Market traders hit out after having to pay council rent during lockdown

Market traders in Oldham have hit out at the council  for 'playing with our livelihoods' after being told they must pay three months full rent despite being unable to trade during lockdown.

Tommyfield Market in the town centre has been closed to the public since March 23, and won’t reopen again until Monday, June 15.

But stallholders claim the town hall has offered no support – and instead is chasing payment of rent for the period it was closed to shoppers.

They say the financial burden, on top of the existing pressure of running a market stall amid dwindling visitor numbers, could put them out of business.

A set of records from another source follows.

Definition emit (ev : setup_event) : S unit := ([ev], inr tt).

Definition call {A : Type} (ev : setup_event) (outcome : exn + A) : S A :=
  ([ev], outcome).

Definition try_except {A : Type} (m : S A) (h : exn -> S A) : S A :=
  match m with
  | (tr, inl e) => let (tr', r) := h e in (tr ++ tr', r)
  | (tr, inr a) => (tr, inr a)
  end.

(** A computation of the server, run during start-up. *)
Definition lift {A : Type} (m : M A) : S A := (map SvServer (fst m), snd m).

Declare Scope setup_scope.
Delimit Scope setup_scope with setup.
Notation "x <- c1 ;; c2" := (bind c1 (fun x => c2))
  (at level 61, c1 at next level, right associativity) : setup_scope.
Notation "c1 ;; c2" := (bind c1 (fun _ => c2))
  (at level 61, right associativity) : setup_scope.
Local Open Scope setup_scope.

(** What the network interface does: the three calls that set it up,
    the successive answers of [isconnected()], and the address
    [ifconfig()[0]]. *)
Record wifi_env : Type := {
  wlan_create : option exn;
  wlan_active : option exn;
  wlan_connect : option exn;
  polls : list (exn + bool);
  ifconfig : exn + string
}.

(** [while not self.wlan.isconnected(): time.sleep(1)], over the answers
    given; [false] when they are used up and none was positive. *)
Fixpoint wait_connected (answers : list (exn + bool)) : S bool :=
  match answers with
  | [] => ret false
  | answer :: rest =>
      connected <- call SvIsConnected answer ;;
      if negb connected then emit (SvSleep 1) ;; wait_connected rest
      else ret true
  end.

(** [setup_wifi]; it returns [false] when the answers are used up while
    it is still waiting. *)
Definition setup_wifi (env : wifi_env) (ssid password : string) : S bool :=
  emit (SvPrint LogConnectingWifi) ;;
  call SvWlanCreate (outcome_of (wlan_create env)) ;;
  call (SvWlanActive true) (outcome_of (wlan_active env)) ;;
  call (SvWlanConnect ssid password) (outcome_of (wlan_connect env)) ;;
  connected <- wait_connected (polls env) ;;
  if connected then
    emit (SvPrint LogWifiConnected) ;;
    ip <- call SvIfconfig (ifconfig env) ;;
    emit (SvPrint (LogDeviceIP ip)) ;;
    ret true
  else ret false.

(** [for x in items: body(x)] *)
Fixpoint for_each {A : Type} (items : list A) (body : A -> S unit) : S unit :=
  match items with
  | [] => ret tt
  | x :: rest => body x ;; for_each rest body
  end.

(** What the camera does during start-up; [warmup k] is the outcome of
    the capture of warm-up round [k]. *)
Record camera_env : Type := {
  init : option exn;
  framesize : option exn;
  pixformat : option exn;
  quality : option exn;
  warmup : Z -> exn + frame_obj
}.
Lemma findCommonAncestor_bound (t : RevTree) (history : list slice) (i lastGen r : Z) :
  findCommonAncestor t history i lastGen = Ok (Some r) ->
  i <= r <= i + size history.
Proof.
  revert i lastGen; induction history as [|h rest IH]; intros i lastGen;
    cbn [findCommonAncestor].
  - intros [= <-]. unfold size; simpl; lia.
  - destruct (RevIDParseCompacted h) as [[[g d]|]|]; cbn [bind]; try discriminate.
    destruct ((0 <? lastGen) && negb (g =? lastGen - 1)); [discriminate|].
    unfold size in *. cbn [length]. destruct (get t h).
    + intros [= <-]. lia.
    + intros H. apply IH in H. lia.
Qed.
(** * vektlogg: the weight log's storage engine and request handlers

    A shallow embedding of [src/lib/db.js] (the SQLite table [weights] and the
    functions that run SQL statements on it) and of
    [src/routes/api/weights/+server.js] (the GET, POST, PUT and DELETE
    handlers), with the properties of the specification stated on them.

    Conventions of the model.
    - A JavaScript number is an IEEE 754 value, [spec_float] of the standard
      library: signed zeros, signed infinities, NaN and finite values
      [(-1)^s * m * 2^e].  The code never computes with a weight, it only
      classifies and stores it.
    - Row ids are unbounded integers: the 64-bit limit of a rowid and the
      rounding of [lastInsertRowid] to a double are left out.
    - The table is the list of its rows in rowid order together with the
      counter SQLite keeps in [sqlite_sequence] for an AUTOINCREMENT key.
    - [CURRENT_TIMESTAMP] is read from the environment: the statement that
      inserts a row takes the reading as an argument [now].
    - A TEXT value is compared bytewise (collation BINARY), which is
      [String.compare] on the string's bytes. *)

From Stdlib Require Import ZArith List String Ascii Bool Lia.
From Stdlib Require Import Sorting.Sorted Sorting.Permutation.
From Stdlib Require Import Floats.SpecFloat.
Import ListNotations.

Local Set Warnings "-register-all".

Local Open Scope string_scope.
Local Open Scope Z_scope.

(** ** JavaScript values *)

Module JS.

Definition number : Type := spec_float.

(** [isNaN(x)] for [x] of type number. *)
Definition isNaN (x : number) : bool :=
  match x with
  | S754_nan => true
  | _ => false
  end.

(** [Number.isFinite(x)]. *)
Definition isFinite (x : number) : bool :=
  match x with
  | S754_zero _ | S754_finite _ _ _ => true
  | S754_infinity _ | S754_nan => false
  end.

(** [x > 0]. *)
Definition gt_zero (x : number) : bool :=
  match x with
  | S754_finite false _ _ | S754_infinity false => true
  | _ => false
  end.

(** A value as [JSON.parse] builds it, and [undefined] for a property
    that is not there.  The properties of an object are listed in order,
    the first binding of a name is the one that is read. *)
Inductive value : Type :=
| VUndefined
| VNull
| VBool (b : bool)
| VNumber (x : number)
| VString (s : string)
| VArray (items : list value)
| VObject (props : list (string * value)).
(** * YOLOv11-pt: the training / evaluation orchestration of [main.py]

    A shallow embedding of the control flow of [train], [plot_mAP],
    [test] and [main], and of [file_directory.py]: Python integers are
    [Z], the mAP and loss values are rationals, written to the log with
    three decimals, the weight decay is a binary64 float with the
    rounding and the overflow of line 44, the files under [./weights]
    are a small record, the calls to collaborators (optimizer, gradient
    scaler, EMA tracker, sampler, process group) are events appended to a
    trace, and Python exceptions are the left summand of the result.
    Console output ([print], the progress bar) is not part of the model
    of [main.py]. *)

From Stdlib Require Import ZArith QArith Qround Qabs Qminmax Lqa List Bool String Ascii DecimalString
  SpecFloat Lia.
Import ListNotations.

Local Open Scope Z_scope.

(** ** Python values used by the orchestration *)

Module Py.

(** The exceptions [main.py] can meet in the modelled paths. *)
Inductive exn : Type :=
| ValueError
| ZeroDivisionError
| FileNotFoundError
| RuntimeError
| KeyError
| OverflowError
| NotADirectoryError.

(** The builtin [round(x)] with one argument: the nearest integer, a
    tie going to the even neighbour. *)
Definition round (q : Q) : Z :=
  let f := Qfloor q in
  match Qcompare (q - inject_Z f) (1 # 2) with
  | Lt => f
  | Gt => f + 1
  | Eq => if Z.even f then f else f + 1
  end.
(** What page load makes of the boxes: one effective run of the
    handler of the topmost box the page has. *)
Lemma initializeCategoryUI_form (u : FormUI) :
  form (initializeCategoryUI u) =
  match topicSelect (form u) with
  | None => form u
  | Some _ =>
      match categorySelect (form u) with
      | Some _ => updateTopics (form u)
      | None => updateGroups (form u)
      end
  end.
Proof.
  unfold initializeCategoryUI. cbn [form].
  destruct (topicSelect (form u)) as [ts|] eqn:Et.
  - destruct (categorySelect (form u)) as [cs|] eqn:Ec.
    + destruct (updateTopics_keeps_presence (form u)) as (_ & [_ K] & _).
      destruct K as [ts' Et']; [now rewrite Et; eexists|].
      rewrite Et'. apply updateGroups_after_updateTopics; rewrite ?Et, ?Ec; now eexists.
    + now rewrite Et.
  - destruct (categorySelect (form u)) as [cs|] eqn:Ec.
    + rewrite updateTopics_guard by now right. now rewrite Et.
    + now rewrite Et.
Qed.
End InitFacts.

(** X13.  Page load of the create / edit forms.  After
    [initializeCategoryUI], whichever of the three boxes the page has:
    when the topic box and the group box are there, the group box
    holds exactly the groups of the topic value the topic box shows;
    when the category box and the topic box are there, the topic box
    holds exactly the topics of the selected category; and running the
    page-load routine a second time changes nothing. *)
Theorem page_load_links_boxes (u : Filter.FormUI) :
  let u' := Filter.initializeCategoryUI u in
  (forall ts' gs',
      Filter.topicSelect (Filter.form u') = Some ts' ->
      Filter.groupSelect (Filter.form u') = Some gs' ->
      Filter.options gs' =
        map Filter.group_option
          (Filter.groupsFor (JS.parseInt (Filter.select_value ts'))
             (Filter.groups (Filter.form u)))) /\
  (forall cs ts',
      Filter.categorySelect (Filter.form u) = Some cs ->
      Filter.topicSelect (Filter.form u') = Some ts' ->
      Filter.options ts' =
        map Filter.topic_option
          (Filter.topicsFor (JS.parseInt (Filter.select_value cs))
             (Filter.topics (Filter.form u)))) /\
  Filter.initializeCategoryUI u' = u'.
Proof.
  cbv zeta. split; [|split].
  - intros ts' gs'. rewrite initializeCategoryUI_form.
    destruct (Filter.topicSelect (Filter.form u)) as [ts|] eqn:Et;
      [|intros H; rewrite Et in H; discriminate H].
    destruct (Filter.groupSelect (Filter.form u)) as [gs|] eqn:Eg.
    + destruct (Filter.categorySelect (Filter.form u)) as [cs|] eqn:Ec.
      * rewrite (updateTopics_boxes _ cs ts gs Ec Et Eg).
        cbn [Filter.topicSelect Filter.groupSelect].
        intros [= <-] [= <-]. apply options_repopulated.
      * destruct (updateGroups_options _ ts gs Et Eg) as (g & H1 & H2).
        destruct (updateGroups_keeps_topics (Filter.form u)) as (K & _).
        rewrite K, Et, H1. intros [= <-] [= <-]. exact H2.
    + intros _ Hg. exfalso.
      assert (N : ~ is_Some (Filter.groupSelect (Filter.form u)))
        by (rewrite Eg; intros [x Hx]; discriminate Hx).
      destruct (Filter.categorySelect (Filter.form u)) as [cs|].
      * apply N. apply updateTopics_keeps_presence. rewrite Hg. now eexists.
      * apply N. apply updateGroups_keeps_presence. rewrite Hg. now eexists.
  - intros cs ts' Ec. rewrite initializeCategoryUI_form, Ec.
    destruct (Filter.topicSelect (Filter.form u)) as [ts|] eqn:Et;
      [|intros H; rewrite Et in H; discriminate H].
    destruct (updateTopics_options _ cs ts Ec Et) as (t & H1 & H2 & _).
    rewrite H1. intros [= <-]. exact H2.
  - pose proof (initializeCategoryUI_form u) as F.
    pose proof (initializeCategoryUI_form (Filter.initializeCategoryUI u)) as F'.
    destruct (Filter.initializeCategoryUI (Filter.initializeCategoryUI u))
      as [f2 c2 t2 g2] eqn:E2.
    destruct (Filter.initializeCategoryUI u) as [f1 c1 t1 g1] eqn:E1.
    cbn [Filter.form] in F, F'.
    unfold Filter.initializeCategoryUI in E2, E1.
    injection E2 as _ <- <- <-. injection E1 as _ <- <- <-.
    rewrite !applyInitialRadioState_idempotent. f_equal.
    rewrite F'. subst f1.
    destruct (Filter.topicSelect (Filter.form u)) as [ts|] eqn:Et.
    + destruct (Filter.categorySelect (Filter.form u)) as [cs|] eqn:Ec.
      * destruct (updateTopics_keeps_presence (Filter.form u)) as (K1 & [_ K2] & _).
        destruct K2 as [ts' Et']; [now rewrite Et; eexists|].
        rewrite Et', K1, Ec. apply updateTopics_idempotent.
      * destruct (updateGroups_keeps_topics (Filter.form u)) as (K1 & K2 & _).
        rewrite K1, K2, Et, Ec. apply updateGroups_idempotent.
    + now rewrite Et.
Qed.

(** ** The status toggle: success, and what every click preserves *)

Section ToggleMoreFacts.
Import JS Toggle.

Lemma map_fixed {A : Type} (f : A -> A) (l : list A) :
  map f l = l -> forall x, x ∈ l -> f x = x.
Proof.
  induction l as [|y l IH]; intros H x Hx; [inversion Hx|].
  cbn in H. injection H as H1 H2.
  apply elem_of_cons in Hx as [->|Hx]; [assumption|now apply IH].
Qed.

Lemma strict_eq_true (a : jsnum) (z : Z) :
  strict_eq (Num z) a = true <-> a = Num z.
Proof.
  destruct a as [|y]; cbn; [split; discriminate|].
  rewrite Z.eqb_eq. split; [now intros ->|now intros [= ->]].
Qed.

(** In a consistent toggle a button is active exactly when its state
    is the stored one. *)
Lemma consistent_active (t : ToggleEl) (b : StatusBtn) :
  consistent t -> b ∈ buttons t ->
  (is_active b = true <-> current t = Num (btn_status b)).
Proof.
  intros Hc Hb. unfold consistent, applyActiveState in Hc.
  assert (Hm : map (fun btn => {| data_status := data_status btn;
                                  is_active := strict_eq (Num (btn_status btn)) (current t) |})
                   (buttons t) = buttons t).
  { destruct t as [po cu bu]. cbn in *. now injection Hc. }
  pose proof (map_fixed _ _ Hm b Hb) as E.
  rewrite <- E at 1. cbn [is_active]. apply strict_eq_true.
Qed.

Lemma click_outcomes (t : ToggleEl) (btn : StatusBtn) (out : FetchOutcome) :
  consistent t ->
  final (click btn out t) = t \/
  final (click btn out t) = applyActiveState t (Num (btn_status btn)).
Proof.
  intros Hc.
  destruct (strict_eq (current t) (Num (btn_status btn))) eqn:E.
  - left. unfold click, bind, get_state. cbn. now rewrite E.
  - destruct (request_failed out) eqn:F.
    + left. now rewrite (click_failure_run t btn out Hc E F).
    + right. destruct out as [|r]; [discriminate F|].
      cbn in F. apply negb_false_iff in F.
      now rewrite (click_success t btn r E F).
Qed.
End ToggleMoreFacts.

(** X14.  A status click that succeeds.  For every toggle and every
    click on a button of another state than the stored one, when the
    server answers with a success status the toggle ends in the target
    state with exactly the buttons of that state active; exactly one
    request was sent, to the post's status address, carrying "public"
    for state 0 and "private" otherwise; nothing is shown, and the
    response body is never read. *)
Theorem toggle_click_success
    (t : Toggle.ToggleEl) (btn : Toggle.StatusBtn) (r : JS.Response) :
  JS.strict_eq (Toggle.current t) (JS.Num (Toggle.btn_status btn)) = false ->
  JS.res_ok r = true ->
  let run := Toggle.click btn (JS.Responded r) t in
  JS.result run = JS.Done tt /\
  JS.events (JS.trace run) =
    [JS.EvFetch (status_request t (Toggle.btn_status btn))] /\
  Toggle.current (JS.final run) = JS.Num (Toggle.btn_status btn) /\
  (forall b, b ∈ Toggle.buttons (JS.final run) ->
     (Toggle.is_active b = true <-> Toggle.btn_status b = Toggle.btn_status btn)).
Proof.
  intros Hne Hok. cbv zeta. rewrite (click_success t btn r Hne Hok).
  cbn [JS.result JS.trace JS.final JS.events map fst].
  split; [reflexivity|]. split; [reflexivity|]. split; [reflexivity|].
  intros b Hb.
  rewrite (consistent_active _ b (applyActiveState_consistent t _) Hb).
  cbn [Toggle.current Toggle.applyActiveState].
  split; [now intros [= ->]|now intros ->].
Qed.

(** X14 on the public toggle of post 5, made private. *)
Lemma toggle_click_success_sample :
  JS.final (Toggle.click (Toggle.mkBtn "private" false)
              (JS.Responded (JS.mkResponse true None)) sample_toggle) =
  sample_toggle_private /\
  JS.events (JS.trace (Toggle.click (Toggle.mkBtn "private" false)
                         (JS.Responded (JS.mkResponse true None)) sample_toggle)) =
  [JS.EvFetch make_private_request].
Proof.
  destruct (toggle_click_success sample_toggle (Toggle.mkBtn "private" false)
              (JS.mkResponse true None) eq_refl eq_refl) as (_ & H & _).
  split; [reflexivity|exact H].
Defined.

(** X15.  What the toggle script keeps.  After the page-load pass
    every toggle is consistent: a button is active exactly when its
    state is the stored one (so a toggle whose stored state is neither
    0 nor 1 has no active button).  Every click, whatever the server
    does, keeps the toggle consistent, leaves the post id and the
    buttons' states alone, and ends either in the state before the
    click or in the state of the clicked button. *)
Theorem toggle_stays_consistent :
  (forall toggles, Forall consistent (Toggle.init_all toggles)) /\
  (forall t b, consistent t -> b ∈ Toggle.buttons t ->
     (Toggle.is_active b = true <-> Toggle.current t = JS.Num (Toggle.btn_status b))) /\
  (forall t btn out, consistent t ->
     let t' := JS.final (Toggle.click btn out t) in
     consistent t' /\
     Toggle.postId t' = Toggle.postId t /\
     map Toggle.data_status (Toggle.buttons t') = map Toggle.data_status (Toggle.buttons t) /\
     (Toggle.current t' = Toggle.current t \/
      Toggle.current t' = JS.Num (Toggle.btn_status btn))).
Proof.
  split; [|split].
  - intros toggles. unfold Toggle.init_all. apply Forall_forall.
    intros x Hx. apply list_elem_of_fmap in Hx as (y & -> & _).
    apply init_consistent.
  - intros t b. apply consistent_active.
  - intros t btn out Hc. cbv zeta.
    destruct (click_outcomes t btn out Hc) as [-> | ->].
    + repeat split; auto.
    + split; [apply applyActiveState_consistent|].
      split; [reflexivity|]. split; [|now right].
      cbn. now rewrite map_map.
Qed.

(** ** Trimming and the row template *)

Section TrimFacts.
Import JS.





End TrimFacts.

Section TrimAppFacts.
Import JS.
Context {parser : Manage.HtmlParser}.

Lemma blank_cons_space (a : Ascii.ascii) (r : string) :
  Ascii.is_space a = true -> blank (String a r) = blank r.
Proof. intros H. unfold blank. cbn [trim_start]. now rewrite H. Qed.





End TrimAppFacts.

(** ** The management page: rows side by side, rendering, reloads *)

Section RowMoreFacts.
Import JS Manage.
Context {parser : Manage.HtmlParser}.





Lemma rendered_rows_ids (items : list Entity) :
  map rid (map render_row items) = map ent_id items.
Proof. rewrite map_map. reflexivity. Qed.
End RowMoreFacts.



Section LoadMoreFacts.
Import JS Manage.
Context {parser : Manage.HtmlParser}.

Lemma loadTopics_items (id : Z) (name : string) (items : list Entity) (p : Page) :
  loadTopics id name (ListItems items) p =
  mkRun
    (with_rows Topic (map render_row items)
       (final (loadTopics id name ListNotArray p)))
    [(EvFetch (topics_request id),
      set_create_areas false (group_create_hidden p)
        (set_category_label (category_label name)
           (set_topic None "" (set_category (Some id) name p))))]
    (Done tt).
Proof. reflexivity. Qed.

Lemma loadGroups_items (id : Z) (name : string) (items : list Entity) (p : Page) :
  loadGroups id name (ListItems items) p =
  mkRun
    (with_rows Group (map render_row items)
       (final (loadGroups id name ListNotArray p)))
    [(EvFetch (groups_request id),
      set_create_areas (topic_create_hidden p) false
        (set_topic_label (topic_label name) (set_topic (Some id) name p)))]
    (Done tt).
Proof. reflexivity. Qed.

Lemma loadTopics_events (id : Z) (name : string) (out : ListOutcome) (p : Page) :
  events (trace (loadTopics id name out p)) = [EvFetch (topics_request id)].
Proof. destruct out; reflexivity. Qed.

Lemma loadGroups_events (id : Z) (name : string) (out : ListOutcome) (p : Page) :
  events (trace (loadGroups id name out p)) = [EvFetch (groups_request id)].
Proof. destruct out; reflexivity. Qed.
End LoadMoreFacts.
(** C4 as stated fails.  After a press at x = 200 and a mousemove to 150
    on a container 300 pixels wide, a mousemove to 197 has the raw offset
    0 + (-3 / 300) * 100 = -1, inside the range from -400 to 0, yet the
    displayed offset stays at -50/3: within 5 pixels of the press the
    listener does not update it.  After a touch at x = 200 on slide 0, a
    press of ArrowRight that moves to slide 1 and a touchmove to 170, the
    raw offset from the current index is -100 + (-30 / 300) * 100 = -110,
    inside the range, yet the displayed offset is -10: the base is the one
    recorded at the start of the touch. *)
Lemma drag_offset_not_from_current_index :
  let s := releaseLock (boot 5 1024 0) in
  let lo := inject_Z (- (totalSlides s - 1) * 100) in
  let nudged :=
    run [(1000, MouseDown (200 # 1));
         (1050, MouseMove (150 # 1) 300);
         (1100, MouseMove (197 # 1) 300)] s in
  let keyed :=
    run [(1000, TouchStart [(200 # 1, 100 # 1)]);
         (1020, KeyDown ArrowRight);
         (1050, TouchMove [(170 # 1, 100 # 1)] 300)] s in
  let rawNudged :=
    (inject_Z (- currentSlide nudged * 100)
     + ((197 # 1) - (200 # 1)) / inject_Z 300 * 100)%Q in
  let rawKeyed :=
    (inject_Z (- currentSlide keyed * 100)
     + ((170 # 1) - (200 # 1)) / inject_Z 300 * 100)%Q in
  ((rawNudged == -1 # 1)%Q
   /\ (lo <= rawNudged /\ rawNudged <= 0)%Q
   /\ isDragging nudged = true
   /\ (transform nudged == -50 # 3)%Q
   /\ ~ Resisted 0.2 lo rawNudged (transform nudged))
  /\ (currentSlide keyed = 1
      /\ (rawKeyed == -110 # 1)%Q
      /\ (lo <= rawKeyed /\ rawKeyed <= 0)%Q
      /\ horizontalSession keyed = true
      /\ (transform keyed == -10 # 1)%Q
      /\ ~ Resisted 0.3 lo rawKeyed (transform keyed)).
Proof.
  cbv zeta. split.
  - split; [reflexivity|].
    split; [split; vm_compute; discriminate|].
    split; [reflexivity|].
    split; [reflexivity|].
    intros (H & _).
    assert (R : (inject_Z (- (5 - 1) * 100) <= -1 # 1 /\ (-1 # 1) <= 0)%Q)
      by (split; vm_compute; discriminate).
    apply H in R. vm_compute in R. discriminate R.
  - split; [reflexivity|].
    split; [reflexivity|].
    split; [split; vm_compute; discriminate|].
    split; [reflexivity|].
    split; [reflexivity|].
    intros (H & _).
    assert (R : (inject_Z (- (5 - 1) * 100) <= -110 # 1
                 /\ (-110 # 1) <= 0)%Q)
      by (split; vm_compute; discriminate).
    apply H in R. vm_compute in R. discriminate R.
Qed.
(** [Number::toString] on a number with at most two decimals, as every
    number of the table is: the integer part, then the decimals that are
    not trailing zeros. *)
Definition numberToString (x : Q) : string :=
  let neg := Js.ltb x 0 in
  let ax := if neg then - x else x in
  let n := Qfloor (ax * 100) in
  let fp := (n mod 100)%Z in
  let frac :=
    if (fp =? 0)%Z then ""
    else if (fp mod 10 =? 0)%Z then "." ++ Js.digits (fp / 10)
    else "." ++ Js.padded 2 fp in
  let body := Js.digits (n / 100) ++ frac in
  if neg then "-" ++ body else body.

Definition isEmpty (s : string) : bool :=
  match s with
  | EmptyString => true
  | String _ _ => false
  end.

(** A string of ASCII white space only. *)
Fixpoint blank (s : string) : bool :=
  match s with
  | EmptyString => true
  | String c r => Js.isSpace c && blank r
  end.

(** A string of ASCII characters only: every byte is below 128. *)
Fixpoint isAscii (s : string) : bool :=
  match s with
  | EmptyString => true
  | String c r => (nat_of_ascii c <? 128)%nat && isAscii r
  end.

(** A function applied to every character. *)
Fixpoint mapChars (f : ascii -> ascii) (s : string) : string :=
  match s with
  | EmptyString => EmptyString
  | String c r => String (f c) (mapChars f r)
  end.

End JsText.

(** The predicate of the [filter] of [filteredTable]. *)
Definition rowMatches (q : string) (item : ConversionRow) : bool :=
  JsText.includes (JsText.toLowerCase (karat item)) q
  || JsText.includes (JsText.numberToString (percent item)) q
  || JsText.includes
       (JsText.numberToString (minDensity item) ++ " "
        ++ JsText.numberToString (maxDensity item)) q.

(** [filteredTable], the rows the table shows for a search term. *)
Definition filteredTable (searchTerm : string) : list ConversionRow :=
  let q := JsText.toLowerCase (Js.trim searchTerm) in
  if JsText.isEmpty q then conversionTable
  else filter (rowMatches q) conversionTable.





(** The percent of a row is its karat over 24, as a percentage, to one
    decimal; the row of 24K carries 99.9. *)
Definition percentFollowsKarat (r : ConversionRow) : bool :=
  match karatNum r with
  | Some k =>
      if Qeq_bool k 24 then Qeq_bool (percent r) 99.9
      else Js.leb (Qabs (percent r - k / 24 * 100)) 0.05
  | None => false
  end.

(** ** Binary64 numbers *)

Module B64.

(** A JavaScript number: [NaN], an infinity, or a finite value, held as the
    rational it denotes.  The sign of zero is not modelled: no operation of
    the page divides by a zero, and a zero prints the same with either
    sign. *)
Inductive num : Type :=
| NaN
| Inf (negative : bool)
| Fin (q : Q).

(** The finite values are the multiples of 2^-1074 with at most 53
    significant bits; [scale] turns a value into units of 2^-1074. *)
Definition scale : Z := 2 ^ 1074.

(** The nearest integer, a tie going to the even one. *)
Definition rne (z : Q) : Z :=
  let n := Qfloor z in
  match Qcompare (z - inject_Z n) (1 # 2) with
  | Lt => n
  | Gt => (n + 1)%Z
  | Eq => if Z.even n then n else (n + 1)%Z
  end.

(** The number of low bits a magnitude of [a] units has to drop to fit 53
    bits. *)
Definition shift (a : Q) : Z := Z.max 0 (Z.log2 (Qfloor a) - 52).

(** The magnitude [a], in units, rounded to 53 bits, ties to even. *)
Definition roundUnits (a : Q) : Z :=
  let s := shift a in
  (rne (a / inject_Z (2 ^ s)) * 2 ^ s)%Z.

(** Rounding to the nearest value of the format, ties to even; values
    below 2^-1022 in magnitude keep the unit 2^-1074, as subnormal numbers
    do, and the overflow is left to [ofQ]. *)
Definition rnd (x : Q) : Q :=
  let m := roundUnits (Qabs x * inject_Z scale) in
  Qred (inject_Z (if Qle_bool 0 x then m else - m) / inject_Z scale).

(** [x] is a value of the format. *)
Definition rep (x : Q) : Prop := rnd x == x.

Definition huge : Q := inject_Z (2 ^ 1024).

(** The number an exact result becomes: rounded, and an infinity when the
    rounded magnitude reaches 2^1024. *)
Definition ofQ (x : Q) : num :=
  let r := rnd x in
  if Qle_bool huge (Qabs r) then Inf (negb (Qle_bool 0 x)) else Fin r.

(** A finite number of the format. *)
Definition finite (x : Q) : Prop := rep x /\ Qabs x < huge.

Definition isNaN (x : num) : bool :=
  match x with NaN => true | _ => false end.

Definition neg (x : num) : num :=
  match x with
  | NaN => NaN
  | Inf s => Inf (negb s)
  | Fin q => Fin (- q)
  end.

Definition isZero (q : Q) : bool := Qeq_bool q 0.

Definition add (x y : num) : num :=
  match x, y with
  | NaN, _ | _, NaN => NaN
  | Inf s, Inf t => if Bool.eqb s t then Inf s else NaN
  | Inf s, Fin _ => Inf s
  | Fin _, Inf t => Inf t
  | Fin a, Fin b => ofQ (a + b)
  end.

Definition sub (x y : num) : num := add x (neg y).

Definition mul (x y : num) : num :=
  match x, y with
  | NaN, _ | _, NaN => NaN
  | Inf s, Inf t => Inf (xorb s t)
  | Inf s, Fin b =>
      if isZero b then NaN else Inf (xorb s (negb (Qle_bool 0 b)))
  | Fin a, Inf t =>
      if isZero a then NaN else Inf (xorb (negb (Qle_bool 0 a)) t)
  | Fin a, Fin b => ofQ (a * b)
  end.

Definition div (x y : num) : num :=
  match x, y with
  | NaN, _ | _, NaN => NaN
  | Inf _, Inf _ => NaN
  | Inf s, Fin b => Inf (xorb s (negb (Qle_bool 0 b)))
  | Fin _, Inf _ => Fin 0
  | Fin a, Fin b =>
      if isZero b
      then if isZero a then NaN else Inf (negb (Qle_bool 0 a))
      else ofQ (a / b)
  end.

(** [x <= y] and [x < y]; a comparison with [NaN] is false. *)
Definition leb (x y : num) : bool :=
  match x, y with
  | NaN, _ | _, NaN => false
  | Inf true, _ => true
  | _, Inf false => true
  | Inf false, _ => false
  | _, Inf true => false
  | Fin a, Fin b => Qle_bool a b
  end.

But council leader Sean Fielding said that rent payments are ‘essential’ to keep the market running and for building maintenance, and they cannot afford to offer rent holidays.

Rehan Aslam, who runs the Kandy Kingdom stall in the covered market, said it feels as though the council as ‘playing with our livelihoods’.

Speaking on behalf of the Tommyfield Market Traders Association, which represents seven different stallholders, he said they have been pleading with the council for a support package, to no avail.

“We can’t afford it, we might as well close up and do something else but there are no jobs about,” he said.

“There are traders in there that have gone, given their notice in and taken all the fittings and fixtures out because they know it’s not going to be affordable.

“We were hoping to get a rent waiver for the months that we haven’t been able to trade and get a little bit of a reduction to help us get back on our feet.

“A lot of the traders in there, some of them are quite young, single parents and this is their only source of income. Business won’t be the same for a long time.”

Many of the Tommyfield traders had qualified for a £10k small business grant to support them during the pandemic.

But Mr Aslam said that the entirety of his grant went on outstanding costs that were owed before COVID-19 struck, leaving nothing to pay the £3,000 he owes in rent – the price for a double stall for 12 weeks.

“That £10,000 – hand on heart I didn’t use a penny of that to feed myself,” the 35-year-old said.

“At first I thought it’s a grant worth hanging on to and maybe help me to set up my business again but that’s gone.

“There is nothing left of that at all. A lot of the other traders are all in the same situation.”

Mr Aslam has another stall at Bury market but added his experience with Bury council has been quite different.

“The thing that is getting to me personally is that Bury council has waived the rents at Bury market,” he said.

“Even yesterday I got an email from the manager of Bury market saying the council are looking to see if they can reduce rents further when we go back into work.

“The decline with Tommyfield market over the last few years is because the council haven’t put anything into it because they are looking at a wider regeneration plan. 

“I’ve been there for 15 years, it’s a huge community hub but we don’t feel like we’re being supported at all. We feel like we’re being hung out to dry.”

Coun Fielding, who is also cabinet member for economy and skills, said: “We are working closely with traders and have written to them to explain our position on collecting rents.

“The pandemic has had a massive impact on council finances and we have had to make some very difficult decisions to ensure that what funding we have was delivered to front line services like health and social care.

“Rent payments are essential to keep the markets running. Not collecting them would take money away from necessary building maintenance, existing contracts, and measures to re-open the market, such as extra staff to manage social distancing.  

“We cannot draw upon the council’s already tight budget – and we cannot afford to squeeze it further when we know the virus is far from over and the effects of it will be felt for years to come.”

He added that many traders would be entitled to the small business grant funding which provides a £10k cash grant to support businesses with overheads.

And there is a discretionary grants fund which is also open to provide support to eligible businesses. 

“We encourage traders to explore these grants if they haven’t already done so, as well as other financial packages introduced by government,” Coun Fielding added.

“If any traders need support with this, the council’s business support team is happy to help.

“Finally, I would encourage the public to support traders as much as they can when Tommyfield Market re-opens on 15th June. They need your custom now more than ever.”